Records for the exercise
============================================================

(* ===== verification/Text.v ===== *)
(** * Text: Go's [strings] and [bytes] functions, and the logging set-up
    (src/main.go)

    Text is a list of bytes.  The functions of Go's standard library that the
    program uses are defined on ASCII text as the library defines them; for text
    with bytes from 128 on the library consults the Unicode tables, which are the
    parameters of [UnicodeTables]. *)

From stdpp Require Import prelude list numbers strings.
From S2P Require Import Prelude Hex.
Open Scope Z_scope.

(** What the library does with text that is not ASCII. *)
Class UnicodeTables := {
  map_upper : bytes -> bytes;        (* Map(unicode.ToUpper, s) *)
  map_lower : bytes -> bytes;        (* Map(unicode.ToLower, s) *)
  trim_func : bytes -> bytes;        (* TrimFunc(s, unicode.IsSpace) *)
  trim_right_func : bytes -> bytes;  (* TrimRightFunc(s, unicode.IsSpace) *)
  fields_func : bytes -> list bytes; (* FieldsFunc(s, unicode.IsSpace) *)
}.

(** ** Go's functions *)

Definition RuneSelf : Z := 128.
Definition is_ascii (s : bytes) : bool := forallb (fun c => c <? RuneSelf) s.

Definition upper_byte (c : Z) : Z := if decide (97 <= c <= 122) then c - 32 else c.
Definition lower_byte (c : Z) : Z := if decide (65 <= c <= 90) then c + 32 else c.

(** [\t \n \v \f \r] and the blank. *)
Definition ascii_space (c : Z) : bool := (9 <=? c) && (c <=? 13) || (c =? 32).

(** The start of the text after blanks: [inl] when a byte that is not ASCII was
    met first. *)
Fixpoint skip_space (s : bytes) : bytes + bytes :=
  match s with
  | [] => inr []
  | c :: s' => if RuneSelf <=? c then inl s else if ascii_space c then skip_space s' else inr s
  end.

(** The maximal pieces without blanks; [cur] is the piece being read. *)
Fixpoint fields_from (cur : bytes) (s : bytes) : list bytes :=
  match s with
  | [] => if decide (cur = []) then [] else [cur]
  | c :: s =>
      if ascii_space c then (if decide (cur = []) then [] else [cur]) ++ fields_from [] s
      else fields_from (cur ++ [c]) s
  end.

Section library.
Context `{!UnicodeTables}.

Definition ToUpper (s : bytes) : bytes := if is_ascii s then map upper_byte s else map_upper s.
Definition ToLower (s : bytes) : bytes := if is_ascii s then map lower_byte s else map_lower s.

Definition TrimSpace (s : bytes) : bytes :=
  match skip_space s with
  | inl t => trim_func t
  | inr t => match skip_space (rev t) with inl r => trim_right_func (rev r) | inr r => rev r end
  end.

Definition Fields (s : bytes) : list bytes := if is_ascii s then fields_from [] s else fields_func s.
End library.

(** [bufio.Reader.ReadString('\n')]: up to and with the first newline, or all. *)
Fixpoint ReadString (delim : Z) (s : bytes) : bytes :=
  match s with
  | [] => []
  | c :: s => if c =? delim then [c] else c :: ReadString delim s
  end.

(** *** Numbers *)

(** The digits of [n] in [base], most significant first; [fuel] bounds their number. *)
Fixpoint digits_from (fuel : nat) (base n : Z) (acc : list Z) : list Z :=
  match fuel with
  | O => acc
  | S fuel => if decide (n < base) then n :: acc else digits_from fuel base (n / base) (n mod base :: acc)
  end.

(** Numbers of up to 64 bits. *)
Definition digits (base n : Z) : list Z := digits_from 64 base n [].
Definition digit_char (d : Z) : Z := if decide (d < 10) then 48 + d else 87 + d.
Definition decimal (n : Z) : bytes := map digit_char (digits 10 n).

(** [fmt.Sprintf("%02x", n)] of an [int64]: the sign counts for the width. *)
Definition hex02 (n : Z) : bytes :=
  let d := map digit_char (digits 16 (Z.abs n)) in
  if decide (n < 0) then 45 :: d else replicate (2 - length d) 48 ++ d.

Definition is_digit (c : Z) : bool := (48 <=? c) && (c <=? 57).

Fixpoint leading_digits (s : bytes) : bytes :=
  match s with
  | [] => []
  | c :: s => if is_digit c then c :: leading_digits s else []
  end.

Definition value_of (base : Z) (ds : list Z) : Z := foldl (fun n d => n * base + d) 0 ds.

(** [fmt.Sscanf(s, "%d", &id)] for an [int64] [id] that is 0, for text that does
    not start with a blank: on a failure [id] stays 0. *)
Definition scan_int (s : bytes) : Z :=
  let '(neg, t) := match s with
                   | 43 :: t => (false, t)
                   | 45 :: t => (true, t)
                   | _ => (false, s)
                   end in
  let n := value_of 10 (map (fun c => c - 48) (leading_digits t)) in
  let n := if (neg : bool) then - n else n in
  if decide (- 2 ^ 63 <= n < 2 ^ 63) then n else 0.

(** ** The logging set-up *)

Inductive Level := LevelDebug | LevelInfo | LevelWarn | LevelError.

#[export] Instance Level_eq_dec : EqDecision Level.
Proof. solve_decision. Defined.

Section logging.
Context `{!UnicodeTables}.

(** The level [init] passes to [setupLogger], by the variable LOG_LEVEL. *)
Definition log_level (logLevel : bytes) : Level :=
  let levelStr := ToLower logLevel in
  if decide (levelStr = str "debug") then LevelDebug
  else if decide (levelStr = str "info" \/ levelStr = []) then LevelInfo
  else if decide (levelStr = str "warn" \/ levelStr = str "warning") then LevelWarn
  else if decide (levelStr = str "error") then LevelError
  else LevelInfo.

(** The goroutine id of a log record; [stack] is what [runtime.Stack] has to write. *)
Definition gId (stack : bytes) : go bytes :=
  let buf := take 64 stack in
  idField ← at_ (Fields buf) 1;
  let id := scan_int idField in
  mret (str "0x" ++ hex02 id).
End logging.

(** ** Numbers and their text *)

Section digits.
Context (base : Z) (Hbase : 2 <= base).

Lemma digits_from_value fuel n acc : 0 <= n < base ^ Z.of_nat fuel ->
  foldl (fun n d => n * base + d) 0 (digits_from fuel base n acc) = foldl (fun n d => n * base + d) n acc.
Proof.
  revert n acc. induction fuel as [|fuel IH]; intros n acc Hn; cbn [digits_from]; [by assert (n = 0) as -> by (simpl in Hn; lia)|].
  case_decide; [done|]. rewrite Nat2Z.inj_succ, Z.pow_succ_r in Hn by lia.
  rewrite IH; [cbn [foldl]; f_equal; pose proof (Z.div_mod n base); lia|].
  split; [apply Z.div_pos; lia | apply Z.div_lt_upper_bound; lia].
Qed.

Lemma digits_from_range fuel n acc : 0 <= n < base ^ Z.of_nat fuel -> Forall (fun d => 0 <= d < base) acc ->
  Forall (fun d => 0 <= d < base) (digits_from fuel base n acc).
Proof.
  revert n acc. induction fuel as [|fuel IH]; intros n acc Hn Hacc; cbn [digits_from]; [done|].
  case_decide; [constructor; [lia | done]|]. rewrite Nat2Z.inj_succ, Z.pow_succ_r in Hn by lia.
  apply IH; [|constructor; [apply Z.mod_pos_bound; lia | done]].
  split; [apply Z.div_pos; lia | apply Z.div_lt_upper_bound; lia].
Qed.

Lemma digits_from_length fuel n acc k : (k <= fuel)%nat -> 0 <= n < base ^ Z.of_nat k -> (0 < k)%nat ->
  (length (digits_from fuel base n acc) <= k + length acc)%nat /\ digits_from fuel base n acc <> [].
Proof.
  revert n acc k. induction fuel as [|fuel IH]; intros n acc k Hk Hn H0; [lia|]. cbn [digits_from].
  case_decide; [simpl; split; [lia | done]|]. destruct k as [|k]; [lia|].
  rewrite Nat2Z.inj_succ, Z.pow_succ_r in Hn by lia.
  assert (k <> 0)%nat by (intros ->; simpl in Hn; lia).
  destruct (IH (n / base) (n mod base :: acc) k) as [Hlen Hne]; [lia | | lia | simpl in Hlen; split; [lia | done]].
  split; [apply Z.div_pos; lia | apply Z.div_lt_upper_bound; lia].
Qed.
End digits.

(** The text of a number is up to 19 digits, and is read back. *)
Lemma decimal_spec n : 0 <= n < 2 ^ 63 ->
  Forall (fun c => is_digit c = true) (decimal n) /\ (length (decimal n) <= 19)%nat /\ decimal n <> [] /\
  value_of 10 (map (fun c => c - 48) (decimal n)) = n.
Proof.
  intros Hn. assert (0 <= n < 10 ^ Z.of_nat 64) as Hf by (split; [lia|]; eapply Z.lt_trans; [apply Hn | done]).
  unfold decimal, digits. pose proof (digits_from_range 10 ltac:(lia) 64 n [] Hf (Forall_nil_2 _)) as Hr.
  destruct (digits_from_length 10 ltac:(lia) 64 n [] 19) as [Hl Hne]; [lia | split; [lia|]; eapply Z.lt_trans; [apply Hn | done] | lia|].
  pose proof (digits_from_value 10 ltac:(lia) 64 n [] Hf) as Hv. set (ds := digits_from 64 10 n []) in *.
  split_and!; [|by rewrite length_map; simpl in Hl; lia | intros E; apply Hne; by destruct ds|].
  - apply Forall_fmap. eapply Forall_impl; [exact Hr|]. intros d Hd. cbn beta in Hd |- *. unfold is_digit, digit_char, compose. rewrite decide_True by lia. apply andb_true_intro. split; apply Z.leb_le; lia.
  - rewrite map_map. unfold value_of. cbn [foldl] in Hv. etrans; [|exact Hv]. f_equal.
    clear -Hr. induction Hr as [|d ds Hd _ IH]; [done|]. cbn [map]. rewrite IH. f_equal. unfold digit_char. rewrite decide_True; lia.
Qed.

Lemma leading_digits_all s : Forall (fun c => is_digit c = true) s -> leading_digits s = s.
Proof. induction 1 as [|c s Hc _ IH]; [done|]. cbn. by rewrite Hc, IH. Qed.

Lemma scan_int_decimal n : 0 <= n < 2 ^ 63 -> scan_int (decimal n) = n.
Proof.
  intros Hn. destruct (decimal_spec n Hn) as (Hd & _ & _ & Hv). unfold scan_int.
  assert (match decimal n with 43 :: t => (false, t) | 45 :: t => (true, t) | _ => (false, decimal n) end = (false, decimal n)) as ->.
  { destruct Hd as [|c s Hc Hs]; [done|]. unfold is_digit in Hc.
    destruct c as [|c|c]; [done| |done]. do 6 (destruct c as [c|c|]; try done). }
  rewrite leading_digits_all by done. rewrite Hv. by rewrite decide_True by lia.
Qed.

Lemma fields_word w : forall cur s, Forall (fun c => ascii_space c = false) w ->
  fields_from cur (w ++ 32 :: s) = (if decide (cur ++ w = []) then [] else [cur ++ w]) ++ fields_from [] s.
Proof.
  induction w as [|c w IH]; intros cur s Hw; [cbn; by rewrite app_nil_r|].
  apply Forall_cons in Hw as [Hc Hw]. cbn [app fields_from]. rewrite Hc, IH by done. by rewrite <- app_assoc.
Qed.

Lemma is_ascii_app s t : is_ascii (s ++ t) = is_ascii s && is_ascii t.
Proof. apply forallb_app. Qed.

(** The goroutine id of a log record is that of the stack trace, in hexadecimal. *)
Theorem gid_is_goroutine `{!UnicodeTables} (n : Z) (rest : bytes) :
  0 <= n < 2 ^ 63 -> is_ascii rest = true ->
  gId (str "goroutine " ++ decimal n ++ str " [" ++ rest) = Ok (str "0x" ++ hex02 n).
Proof.
  intros Hn Hr. destruct (decimal_spec n Hn) as (Hd & Hl & Hne & _). unfold gId.
  set (word := str "goroutine"). change (str "goroutine ") with (word ++ [32]). change (str " [" ++ rest) with (32 :: 91 :: rest).
  rewrite <- app_assoc. cbn [app]. set (t := decimal n ++ 32 :: 91 :: rest).
  assert (exists rest', take 64 (word ++ 32 :: t) = word ++ 32 :: decimal n ++ 32 :: rest' /\ is_ascii rest' = true) as (rest' & -> & Hr').
  { exists (take (53 - length (decimal n)) (91 :: rest)). split.
    - rewrite take_app, (take_ge word) by (cbn; lia). f_equal.
      change (64 - length word)%nat with (S 54). cbn [take]. f_equal. unfold t. rewrite take_app, take_ge by lia. f_equal.
      replace (54 - length (decimal n))%nat with (S (53 - length (decimal n))) by lia. done.
    - unfold is_ascii in *. apply forallb_forall. intros x Hx. assert (In x (91 :: rest)) as [<-|Hin]; [|done|].
      + rewrite <- (take_drop (53 - length (decimal n)) (91 :: rest)). apply in_or_app. by left.
      + rewrite forallb_forall in Hr. by apply Hr. }
  assert (is_ascii (decimal n) = true) as Ha.
  { apply forallb_forall. intros x Hx. rewrite Forall_forall in Hd. apply list_elem_of_In, Hd in Hx. unfold is_digit, RuneSelf in *. lia. }
  unfold Fields. rewrite is_ascii_app. change (is_ascii word) with true.
  change (32 :: decimal n ++ 32 :: rest') with ([32] ++ decimal n ++ [32] ++ rest'). rewrite !is_ascii_app, Ha, Hr'. cbn [andb is_ascii forallb].
  change ([32] ++ decimal n ++ [32] ++ rest') with (32 :: decimal n ++ 32 :: rest').
  rewrite fields_word by (by repeat constructor). cbn [app].
  rewrite fields_word; [|eapply Forall_impl; [exact Hd|]; intros c; cbn beta; unfold is_digit, ascii_space; lia].
  cbn [app]. rewrite !decide_False by done. cbn [app].
  unfold at_.
  change (Ok (str "0x" ++ hex02 (scan_int (decimal n))) = Ok (str "0x" ++ hex02 n)). by rewrite scan_int_decimal.
Qed.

============================================================

Exercise instructions
Give back exactly the lines above starting at the line where "Proof. apply forallb_app. Qed." appears and ending at the line where "change ([32] ++" appears, both included, with no other lines.

Expected answer
Proof. apply forallb_app. Qed.

(** The goroutine id of a log record is that of the stack trace, in hexadecimal. *)
Theorem gid_is_goroutine `{!UnicodeTables} (n : Z) (rest : bytes) :
  0 <= n < 2 ^ 63 -> is_ascii rest = true ->
  gId (str "goroutine " ++ decimal n ++ str " [" ++ rest) = Ok (str "0x" ++ hex02 n).
Proof.
  intros Hn Hr. destruct (decimal_spec n Hn) as (Hd & Hl & Hne & _). unfold gId.
  set (word := str "goroutine"). change (str "goroutine ") with (word ++ [32]). change (str " [" ++ rest) with (32 :: 91 :: rest).
  rewrite <- app_assoc. cbn [app]. set (t := decimal n ++ 32 :: 91 :: rest).
  assert (exists rest', take 64 (word ++ 32 :: t) = word ++ 32 :: decimal n ++ 32 :: rest' /\ is_ascii rest' = true) as (rest' & -> & Hr').
  { exists (take (53 - length (decimal n)) (91 :: rest)). split.
    - rewrite take_app, (take_ge word) by (cbn; lia). f_equal.
      change (64 - length word)%nat with (S 54). cbn [take]. f_equal. unfold t. rewrite take_app, take_ge by lia. f_equal.
      replace (54 - length (decimal n))%nat with (S (53 - length (decimal n))) by lia. done.
    - unfold is_ascii in *. apply forallb_forall. intros x Hx. assert (In x (91 :: rest)) as [<-|Hin]; [|done|].
      + rewrite <- (take_drop (53 - length (decimal n)) (91 :: rest)). apply in_or_app. by left.
      + rewrite forallb_forall in Hr. by apply Hr. }
  assert (is_ascii (decimal n) = true) as Ha.
  { apply forallb_forall. intros x Hx. rewrite Forall_forall in Hd. apply list_elem_of_In, Hd in Hx. unfold is_digit, RuneSelf in *. lia. }
  unfold Fields. rewrite is_ascii_app. change (is_ascii word) with true.
  change (32 :: decimal n ++ 32 :: rest') with ([32] ++ decimal n ++ [32] ++ rest'). rewrite !is_ascii_app, Ha, Hr'. cbn [andb is_ascii forallb].
  change ([32] ++ decimal n ++ [32] ++ rest') with (32 :: decimal n ++ 32 :: rest').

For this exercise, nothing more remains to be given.